__What the exercise asks__.
Go to the line below containing "exists [ Elem" and print exactly from there through the line containing "((iter sl ++ []) ++ [])", both included. Print nothing else.

__Task data__.
* * *

Variables origins_iata_codes destinations_iata_codes
          origin_and_destination_iata_codes : list string.
Variable get_parameters_dict : string → gmap string string.
Variable get_parameter_value : string → string.
Variable today : nat → string.

(** The walk over a payload: the fixed header, then the primary codes given,
    then all the secondary codes, then the summarizer. *)
Lemma iter_build_query qt ft k codes :
  ∃ header slice_element summarizer,
    iter (build_query origins_iata_codes destinations_iata_codes
            get_parameters_dict get_parameter_value today qt ft k codes)
    = header ++ [slice_element]
      ++ [ Elem "date" ∅ (Some (today k)) [];
           Elem "minConnectionTime" ∅
             (Some (get_parameter_value "minConnectionTime")) [];
           Elem "maxStopCount" ∅ (Some (get_parameter_value "maxStopCount")) [];
           Elem "daysAfter" ∅ (Some (get_parameter_value "daysAfter")) [] ]
      ++ (code_element (primary_element qt) <$> codes)
      ++ (code_element (secondary_element qt)
            <$> secondary_codes origins_iata_codes destinations_iata_codes qt)
      ++ [summarizer]
    ∧ (tag <$> header)
      = ["search"; "inputs"; "searchControl"; "permittedServiceType"]
    ∧ tag slice_element = "slice" ∧ tag summarizer = "summarizer".
Proof.
  unfold build_query, create_base_xml.
  rewrite !foldl_SubElement_text.
  set (sl := Elem "slice" _ _ _).
  assert (iter sl = sl :: children sl) as Hsl.
  { unfold sl. apply iter_leaves. cbn [children].
    rewrite !Forall_app. split_and!; try apply code_elements_leaves.
    by repeat constructor. }
  exists [ Elem "search" (get_parameters_dict "search") None
             [ Elem "inputs" ∅ None
                 [ Elem "searchControl" (get_parameters_dict "searchControl")
                     None
                     [ Elem "permittedServiceType" ∅
                         (Some (FlightType_name ft)) []; sl ] ];
               Elem "summarizer" ∅ (Some (get_parameter_value "summarizer")) [] ];
           Elem "inputs" ∅ None
             [ Elem "searchControl" (get_parameters_dict "searchControl") None
                 [ Elem "permittedServiceType" ∅
                     (Some (FlightType_name ft)) []; sl ] ];
           Elem "searchControl" (get_parameters_dict "searchControl") None
             [ Elem "permittedServiceType" ∅ (Some (FlightType_name ft)) [];
               sl ];
           Elem "permittedServiceType" ∅ (Some (FlightType_name ft)) [] ],
    sl, (Elem "summarizer" ∅ (Some (get_parameter_value "summarizer")) []).
  split; [| by split_and!].
  change (iter (Elem "search" ?a ?x ?cs)) with
    (Elem "search" a x cs
       :: Elem "inputs" ∅ None
            [ Elem "searchControl" (get_parameters_dict "searchControl") None
                [ Elem "permittedServiceType" ∅ (Some (FlightType_name ft)) [];
                  sl ] ]
       :: Elem "searchControl" (get_parameters_dict "searchControl") None
            [ Elem "permittedServiceType" ∅ (Some (FlightType_name ft)) []; sl ]
       :: Elem "permittedServiceType" ∅ (Some (FlightType_name ft)) []
       :: ((iter sl ++ []) ++ [])
       ++ [Elem "summarizer" ∅ (Some (get_parameter_value "summarizer")) []]).
  rewrite Hsl, !app_nil_r. unfold sl at 5. cbn [children].
  rewrite <- !app_assoc. cbn [app]. by rewrite <- app_assoc.
Qed.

* * *

__Finished exercise__.
  exists [ Elem "search" (get_parameters_dict "search") None
             [ Elem "inputs" ∅ None
                 [ Elem "searchControl" (get_parameters_dict "searchControl")
                     None
                     [ Elem "permittedServiceType" ∅
                         (Some (FlightType_name ft)) []; sl ] ];
               Elem "summarizer" ∅ (Some (get_parameter_value "summarizer")) [] ];
           Elem "inputs" ∅ None
             [ Elem "searchControl" (get_parameters_dict "searchControl") None
                 [ Elem "permittedServiceType" ∅
                     (Some (FlightType_name ft)) []; sl ] ];
           Elem "searchControl" (get_parameters_dict "searchControl") None
             [ Elem "permittedServiceType" ∅ (Some (FlightType_name ft)) [];
               sl ];
           Elem "permittedServiceType" ∅ (Some (FlightType_name ft)) [] ],
    sl, (Elem "summarizer" ∅ (Some (get_parameter_value "summarizer")) []).
  split; [| by split_and!].
  change (iter (Elem "search" ?a ?x ?cs)) with
    (Elem "search" a x cs
       :: Elem "inputs" ∅ None
            [ Elem "searchControl" (get_parameters_dict "searchControl") None
                [ Elem "permittedServiceType" ∅ (Some (FlightType_name ft)) [];
                  sl ] ]
       :: Elem "searchControl" (get_parameters_dict "searchControl") None
            [ Elem "permittedServiceType" ∅ (Some (FlightType_name ft)) []; sl ]
       :: Elem "permittedServiceType" ∅ (Some (FlightType_name ft)) []
       :: ((iter sl ++ []) ++ [])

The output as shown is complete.